Ben de herkesin yaptığı gibi, çocukluğumu ve yaşadığım eski günleri çokça hayal eder, kendi iç dünyamda yolculuklar yaparım. Tabi ki çocukluk çağlarını düşündüğümde aklıma gelen ilk şeylerden biri, Pazar günleri saat 11:00’de başlayan kovboy sinemasının oynadığı zamanlardaki anılarım oluyor. (Zannederim ki bizim yaş kuşağının gelmesini sabırsızlıkla beklediği an, genelde bu andı.)
Film bittikten sonra bütün çocuklar sokağa çıkar, oyuncak silahlarımızla kovboyculuk oynardık. Genelde kimse Kızılderili olmayı tercih etmezdi. Filmdeki esas kişi olmak için kovboyluk tercih edilirdi. Tabi ki bu genellemenin içine girmeyen farklı ve aykırı tipler vardı. Büyük bir gururla söylemek isterim ki, bende bu aykırı tiplerden biriydim.
Sayımız çok az olmasına rağmen, genelde (oyunda tercihini Kızılderili olmak için kullanan) biz kazanırdık. Ben ve birkaç arkadaşımın oyunda Kızılderili olmayı seçmesi bilinçli bir şey değildi. Biraz önce de belirttiğim gibi, bu sadece aykırı olabilmek adınaydı.
Bizi, bizden önceki ve sonraki nesilleri, hep Kızılderili düşmanı olarak yetiştirdiler.

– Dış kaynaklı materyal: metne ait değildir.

(* ===== verification/NvGpu.v ===== *)
(** The GPU forwarding device, [virtio-devices/src/nvgpu.rs]: a virtio transport
    whose queues another process serves over vhost-user, and whose description of
    the host, checked before any guest sees it, comes from that process.  Its BAR
    0 has a layout of its own, with room for that description; BARs 2 and 4 are
    the window and the aperture of [NvWindow].

    The frontend's calls are the class [Vhost], its GET_CONFIG the class
    [ConfigSource].  Text is bytes.

    The GPU forwarding device: the handshake in order, the rings enabled last;
    and the description of the host, checked once, that every later read of the
    device configuration is answered from. *)

From stdpp Require Import strings.
From S2P Require Import Prelude PciConfig PciBus PciBusFacts PciBusPaths GuestMem Virtqueue VirtqueueRun Msix.
From S2P Require Import MsixFacts HostMapper VirtioPci VirtioPciFacts Vhost FsDevice Shared.
From S2P Require Import NvWindow.

Definition NV_QUEUE_SIZE : Z := 256.
Definition NV_NUM_QUEUES : nat := 2.
Definition NV_MSIX_VECTORS : Z := 3.
Definition VIRTIO_ID_GPU_NV : Z := 45.
Definition NV_PCI_DEVICE_ID : Z := 0x1040 + VIRTIO_ID_GPU_NV.
Definition NV_CONFIG_LEN : nat := 4024.
Definition CONFIG_LEN_NO_VRAM_LIMIT : nat := 4016.
Definition OFF_NUM_GPUS : nat := 32.
Definition MAX_GPUS : Z := 8.
Definition OFF_NUM_FD_TRANSLATIONS : nat := 3880.
Definition MAX_FD_TRANSLATIONS : Z := 16.
Definition OFF_VRAM_LIMIT_MIB : nat := 4016.

Definition NV_OFF_COMMON : Z := 0x0000.
Definition NV_OFF_ISR : Z := 0x0100.
Definition NV_OFF_NOTIFY : Z := 0x0200.
Definition NV_OFF_MSIX_TABLE : Z := 0x0300.
Definition NV_OFF_MSIX_PBA : Z := 0x0400.
Definition NV_OFF_DEVICE : Z := 0x1000.
Definition NV_BAR0_SIZE : Z := 0x4000.
Definition NV_SHM_BAR : nat := 2.
Definition NV_SHM_SIZE : Z := 2 ^ 30.
Definition APERTURE_BAR : nat := 4.

(** Two more protocol features, as the library numbers them. *)
Class VhostUserShmBits := { PROTOCOL_BACKEND_REQ : Z; PROTOCOL_SHMEM : Z }.

(** GET_CONFIG of a length from the start; an empty reply is an error. *)
Class ConfigSource (H : Type) := { get_config : H -> nat -> H * option (list Z) }.

(** * The description of the host *)

Fixpoint split_on (sep : Z) (cur : list Z) (l : list Z) : list (list Z) :=
  match l with
  | [] => [cur]
  | c :: l => if c =? sep then cur :: split_on sep [] l else split_on sep (cur ++ [c]) l
  end.

Definition number (s : list Z) : bool := match s with [] => false | _ => forallb (fun b => (48 <=? b) && (b <=? 57)) s end.

(** A bare three-part dotted number. *)
Definition dotted (w : list Z) : bool :=
  match split_on 46 [] w with
  | [a; b; c] => number a && number b && number c
  | _ => false
  end.

(** From the bytes of the file, [None] if it could not be read; [read_to_string]
    also refuses what is not UTF-8. *)
Definition driver_version (bytes : option (list Z)) : option Text :=
  bytes ← bytes;
  text ← from_utf8 bytes;
  snd <$> list_find dotted (words text).

Definition u32_at (cfg : list Z) (off : nat) : Z := of_le (take 4 (drop off cfg)).

(** Up to the first zero of the first 32 bytes; bytes that are not text are no
    version's. *)
Fixpoint until_zero (l : list Z) : list Z :=
  match l with c :: l => if c =? 0 then [] else c :: until_zero l | [] => [] end.

Definition config_version (cfg : list Z) : list Z := until_zero (take 32 cfg).

Definition announced_limit (cfg : list Z) : Z := of_le (take 8 (drop OFF_VRAM_LIMIT_MIB cfg)).

Definition check_device_config (cfg host_version : list Z) (vram_limit_mib : option Z) : bool :=
  (length cfg =? NV_CONFIG_LEN)%nat &&
  ((1 <=? u32_at cfg OFF_NUM_GPUS) && (u32_at cfg OFF_NUM_GPUS <=? MAX_GPUS)) &&
  (u32_at cfg OFF_NUM_FD_TRANSLATIONS <=? MAX_FD_TRANSLATIONS) &&
  bool_decide (config_version cfg = host_version) &&
  match vram_limit_mib with Some want => announced_limit cfg =? want | None => true end.

Section Nv.
Context {R H N P M : Type} {HR : MsiRouter R} {HH : Vhost H} {HC : ConfigSource H} {HN : HostMemory N}.
Context {HP : HostMemoryMapper P} {HM : AddressSpace M} {HB : MmapBits} {HU : VhostUserBits} {HS : VhostUserShmBits}.

(** Before there is a device: SET_OWNER and enough to ask for the description. *)
Definition ask (c : vhost_call) : Act H Z := fun h => vhost h c.

Definition contains (x flag : Z) : bool := Z.land x flag =? flag.

(** From a backend without a limit, what it has, and zero for the rest. *)
Definition ask_config : Act H (list Z) := fun h =>
  match get_config h NV_CONFIG_LEN with
  | (h, Some cfg) => (h, Some cfg)
  | (h, None) => let '(h, old) := get_config h CONFIG_LEN_NO_VRAM_LIMIT in (h, resize NV_CONFIG_LEN 0 <$> old)
  end.

Definition fetch_device_config : Act H (list Z) :=
  ask SetOwner ;;
  features ← ask GetFeatures;
  ensure (has_bits features PROTOCOL_FEATURES) ;;
  offered ← ask GetProtocolFeatures;
  ensure (contains offered PROTOCOL_CONFIG) ;;
  ask (SetProtocolFeatures (Z.land offered wanted)) ;;
  ask_config.

Record NvBack := {
  nv_mem : N;
  nv_frontend : H;
  nv_window : option (WindowMapper P M);
  nv_kick_fds : list Z;
  nv_running : bool;
  nv_config : list Z
}.
Lemma attach_gpu_wiring m r p dg m' bdf :
  wiring m None -> attach_gpu m r p dg = Some (m', bdf) ->
  wiring m' None /\ slot m' = slot m + 1.
Proof.
  intros Hw Ha. unfold attach_gpu in Ha. destruct (attach m r _) as [[m1 bdf1]|] eqn:E; simpl in Ha; [|done].
  destruct (bar_address (m_bus m1) bdf1 SHM_BAR) as [shm|] eqn:Eb; simpl in Ha; [|done]. simplify_eq.
  destruct (attach_wiring _ _ _ _ _ Hw (gpu_sizes _) ltac:(simpl; lia) E) as (Wi & Hs & (vs & fd & bs & Hdev) & _).
  split; [|done]. apply told_wiring; [exact Wi|by intros []|]. intros e He. rewrite Hdev, lookup_insert_eq in He.
  simplify_eq/=. exact Eb.
Qed.

Lemma attach_nv_wiring m r p sp dn m' bdf :
  wiring m None -> attach_nv m r p sp dn = Some (m', bdf) ->
  wiring m' None /\ slot m' = slot m + 1.
Proof.
  intros Hw Ha. unfold attach_nv in Ha. destruct (attach m r _) as [[m1 bdf1]|] eqn:E; simpl in Ha; [|done].
  destruct (bar_address (m_bus m1) bdf1 NV_SHM_BAR) as [shm|] eqn:Eb; simpl in Ha; [|done].
  destruct (bar_address (m_bus m1) bdf1 APERTURE_BAR) as [ap|] eqn:Ec; simpl in Ha; [|done]. simplify_eq.
  destruct (attach_wiring _ _ _ _ _ Hw (nv_sizes _) ltac:(simpl; lia) E) as (Wi & Hs & (vs & fd & bs & Hdev) & _).
  split; [|done]. apply told_wiring; [exact Wi|by intros []|]. intros e He. rewrite Hdev, lookup_insert_eq in He.
  injection He as <-. cbn. eexists _, shm, ap. split_and!; [reflexivity|done..].
Qed.

Lemma attach_all_wiring m r (ds : list Any) m' :
  wiring m None -> Forall (fun d => sizes_ok d /\ (vectors_wanted d <= 9)%nat /\ windowed d = false) ds ->
  attach_all m r ds = Some m' -> wiring m' None /\ slot m' = slot m + Z.of_nat (length ds).
Proof.
  intros Hw Hds. revert m Hw. induction Hds as [|d ds (Hs & Hv & Hng) _ IH]; intros m Hw Ha; simpl in Ha.
  { simplify_eq. split; [done|simpl; lia]. }
  destruct (attach m r d) as [[m1 bdf]|] eqn:E; simpl in Ha; [|done].
  destruct (attach_wiring _ _ _ _ _ Hw Hs Hv E) as (Wi & Hsl & _). rewrite Hng in Wi.
  destruct (IH _ Wi Ha) as [Wi2 Hs2]. split; [done|]. simpl length. lia.
Qed.

Lemma built_wants d : built d -> (vectors_wanted d <= 9)%nat.
Proof.
  intros []; simpl; try lia. rewrite BlkDevice_new_eq in *. simplify_eq. unfold msix_vectors. simpl.
  rewrite length_fmap, length_seqZ. unfold MAX_QUEUES. lia.
Qed.

Lemma built_plain (ds : list Any) :
  Forall built ds -> Forall (fun d => windowed d = false) ds ->
  Forall (fun d => sizes_ok d /\ (vectors_wanted d <= 9)%nat /\ windowed d = false) ds.
Proof.
  rewrite !Forall_forall. intros Hb Hg d Hd. split_and!; [|apply built_wants; auto|auto].
  by apply built_fits, Hb.
Qed.

Lemma machine_new_wiring w g k0 irq slots :
  window_ok w -> IrqManager_new k0 = Some irq -> wiring (Machine_new w g irq slots) None.
Proof.
  intros Hw Hi. assert (next_gsi irq = FIRST_MSI_GSI) as Hg.
  { unfold IrqManager_new, commit in Hi. simpl in Hi. destruct (set_gsi_routing _ _) as [k []]; by simplify_eq. }
  split; simpl; try done.
  - eapply wf_same_core; [|by apply bus_new_wf]. done.
  - rewrite Hg. lia.
  - lia.
Qed.

Lemma prt_line k : 0 <= k < 32 -> prt_data !! Z.to_nat k = Some (Z.lor (Z.shiftl k 16) 0xFFFF, slot_gsi k).
Proof.
  intros Hk. unfold prt_data. rewrite list_lookup_fmap, lookup_seqZ_lt by lia. simpl. rewrite Z2Nat.id by lia.
  by rewrite Z.add_0_l.
Qed.

(** The devices in the order they are put together. *)
Definition order (root : BlkDevice R) (drives : list (BlkDevice R)) (console : Inner R (ConsoleBack M))
    (vsock : option (Inner R (VsockBack (Logged H) N))) (net : option (Inner R (NetBack (Logged H) N))) : list Any :=
  (OnBlk <$> root :: drives) ++ [OnConsole console] ++ (OnVsock <$> option_list vsock) ++ (OnNet <$> option_list net).

Lemma order_plain root drives console vsock net :
  Forall (fun d => windowed d = false) (order root drives console vsock net).
Proof.
  unfold order. rewrite !Forall_app. split_and!; [|by repeat constructor|..]; apply Forall_fmap; by apply Forall_true.
Qed.

Lemma attach_all_app m r (l k : list Any) : attach_all m r (l ++ k) = attach_all m r l ≫= fun m => attach_all m r k.
Proof.
  revert m. induction l as [|d l IH]; intros m; [done|]. simpl. destruct (attach m r d) as [[m1 bdf]|]; [apply IH|done].
Qed.

Lemma assemble_eq m r p sp root drives console vsock net gpu nv shares :
  assemble m r p sp root drives console vsock net gpu nv shares =
    (m ← attach_all m r (order root drives console vsock net);
     m ← match gpu with Some d => fst <$> attach_gpu m r p d | None => Some m end;
     m ← match nv with Some d => fst <$> attach_nv m r p sp d | None => Some m end;
     attach_all m r (OnFs <$> shares)).
Proof.
  unfold assemble, order. rewrite !attach_all_app.
  destruct (attach_all m r (OnBlk <$> root :: drives)) as [m1|]; [|done]. cbn [mbind option_bind]. rewrite attach_all_app.
  destruct (attach_all m1 r [OnConsole console]) as [m2|]; [|done]. cbn [mbind option_bind]. rewrite attach_all_app.
  by destruct (attach_all m2 r _) as [m3|].
Qed.

Lemma assemble_wiring m r p sp root drives console vsock net gpu nv shares m' :
  wiring m None ->
  Forall built (order root drives console vsock net) -> Forall built (OnFs <$> shares : list Any) ->
  assemble m r p sp root drives console vsock net gpu nv shares = Some m' ->
  wiring m' None /\ slot m' = slot m + Z.of_nat (length (order root drives console vsock net)) +
    Z.of_nat (length (option_list gpu)) + Z.of_nat (length (option_list nv)) + Z.of_nat (length shares).
Proof.
  intros Hw H1 H2 Ha. rewrite assemble_eq in Ha.
  destruct (attach_all m r _) as [m1|] eqn:E1; simpl in Ha; [|done].
  destruct (attach_all_wiring _ _ _ _ Hw (built_plain _ H1 (order_plain _ _ _ _ _)) E1) as [W1 S1].
  destruct (match gpu with Some d => _ | None => _ end) as [m2|] eqn:E2; simpl in Ha; [|done].
  assert (wiring m2 None /\ slot m2 = slot m1 + Z.of_nat (length (option_list gpu))) as [W2 S2].
  { destruct gpu as [dg|]; [|simplify_eq; split; [done|simpl; lia]]. simpl in E2.
    destruct (attach_gpu m1 r p dg) as [[m2' bdf]|] eqn:E; simplify_eq/=. by eapply attach_gpu_wiring. }
  destruct (match nv with Some d => _ | None => _ end) as [m3|] eqn:E3; simpl in Ha; [|done].
  assert (wiring m3 None /\ slot m3 = slot m2 + Z.of_nat (length (option_list nv))) as [W3 S3].
  { destruct nv as [dn|]; [|simplify_eq; split; [done|simpl; lia]]. simpl in E3.
    destruct (attach_nv m2 r p sp dn) as [[m3' bdf]|] eqn:E; simplify_eq/=. by eapply attach_nv_wiring. }
  destruct (attach_all_wiring _ _ _ _ W3 (built_plain _ H2 ltac:(apply Forall_fmap; by apply Forall_true)) Ha) as [W4 S4].
  split; [done|]. rewrite length_fmap in S4. lia.
Qed.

Kızılderililer çok kötü, zalim, kafa derisi yüzen, çocukları öldüren kimselerdi. Beyaz adamlar ise çocukları ve yaşlıları kurtaran, iyiliksever kahramanlardı.
Şu an sahip olduğum bilgilerden dolayı, o oyunlarda Kızılderili olmayı tercih ettiğim için her zaman kendimden razı oldum ve onur duydum. Kızılderililer hakkında öğrendiğim şeylerle ile ilgili sizlere bir-iki örnek vermek isterim.
Bir Kızılderili öğretisi şöyle der: “Tanrım, yarın savaş alanında karşılaşacağım düşmanıma da onur, cesaret ve bilgelik nasip et, böylelikle yarın ki savaşın galibi ben olursam elde ettiğim galibiyetten utanç duymayarak savaş alanından ayrılayım.”